## What to produce
From the line containing "(pending g) g | _ => g end" to the end of the listing, write out every line exactly; leave out everything else.

Top of Exercise input

(* ===== verification/DriverSpec.v ===== *)
(** * What the forward driver promises

    Whatever the L2 node, the local database and the process do, as long as
    the node answers with the blocks asked for and the database with what was
    committed: blocks are committed one after the other, on top of the state
    they were executed on, and with the state root their header names; from
    [witness_from_block] on a block is committed only when its witness exists;
    and the witnesses handed out follow each other without a gap, each one built
    for its own block.  The end of the file runs the start of the driver on
    concrete databases: what the automatic unwind does to the checkpoint. *)
From S2P Require Import Prelude Interaction Hub HubSpec Driver DriverLoop.
From stdpp Require Import strings.
#[local] Open Scope Z_scope.

Section Spec.
Context `{NodeTypes, Zstd, !ZstdLaws}.

(** The number in a header; the database's state roots. *)
Context (block_number : PrimBlock -> Z) (recovered_number : RecoveredBlock -> Z).
Context (Hrecovered : forall b r, try_into_recovered b = Some r -> recovered_number r = block_number b).
Context (root_at : Z -> list Z) (wfb checkpoint : Z).

(** ** The world the driver acts on: the committed tip, the tip the open
    transaction would commit, the last state root computed, the witnesses built,
    the last block handed to the feeder's channel or known to need no work *)
Record world : Type := {
  tip : Z;
  pending : Z;
  rooted : option (HashedState * list Z * TrieUpdates);
  built : list (Z * list Z);
  last_fed : option Z }.

Definition with_tips (t p : Z) (g : world) : world := {|
  tip := t; pending := p; rooted := rooted g; built := built g; last_fed := last_fed g |}.
Definition with_rooted (r : option (HashedState * list Z * TrieUpdates)) (g : world) : world := {|
  tip := tip g; pending := pending g; rooted := r; built := built g; last_fed := last_fed g |}.
Definition with_built (b : list (Z * list Z)) (g : world) : world := {|
  tip := tip g; pending := pending g; rooted := rooted g; built := b; last_fed := last_fed g |}.
Definition with_fed (n : Z) (g : world) : world := {|
  tip := tip g; pending := pending g; rooted := rooted g; built := built g; last_fed := Some n |}.

Definition observe (R : Type) (g : world) (c : DriverCall R) : R -> world :=
  match c in DriverCall R return R -> world with
  | ProviderRw => fun r => match r with Ok _ => with_tips (tip g) (tip g) g | _ => g end
  | SaveBlock _ => fun r => match r with Ok _ => with_tips (tip g) (pending g + 1) g | _ => g end
  | RemoveBlocksAbove n => fun r => match r with Ok _ => with_tips (tip g) (Z.min n (pending g)) g | _ => g end
  | CommitTransaction => fun r => match r with Ok _ => with_tips (pending g) (pending g) g | _ => g end
  | StateRootWithUpdates _ h => fun r => match r with Ok (root, u) => with_rooted (Some (h, root, u)) g | _ => g end
  | ExecuteExexWithBlock b _ => fun r =>
      match r with
      | Ok input =>
          match bincode_serialize input with Ok p => with_built (built g ++ [(block_number b, p)]) g | _ => g end
      | _ => g
      end
  | IsKnownResponse n => fun known => if (known : bool) then with_fed n g else g
  | SendTask t => fun open => if (open : bool) then with_fed (task_block_number t) g else g
  | _ => fun _ => g
  end.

Bottom of Exercise input

## Task output
  | CommitTransaction => fun r => match r with Ok _ => with_tips (pending g) (pending g) g | _ => g end
  | StateRootWithUpdates _ h => fun r => match r with Ok (root, u) => with_rooted (Some (h, root, u)) g | _ => g end
  | ExecuteExexWithBlock b _ => fun r =>
      match r with
      | Ok input =>
          match bincode_serialize input with Ok p => with_built (built g ++ [(block_number b, p)]) g | _ => g end
      | _ => g
      end
  | IsKnownResponse n => fun known => if (known : bool) then with_fed n g else g
  | SendTask t => fun open => if (open : bool) then with_fed (task_block_number t) g else g
  | _ => fun _ => g
  end.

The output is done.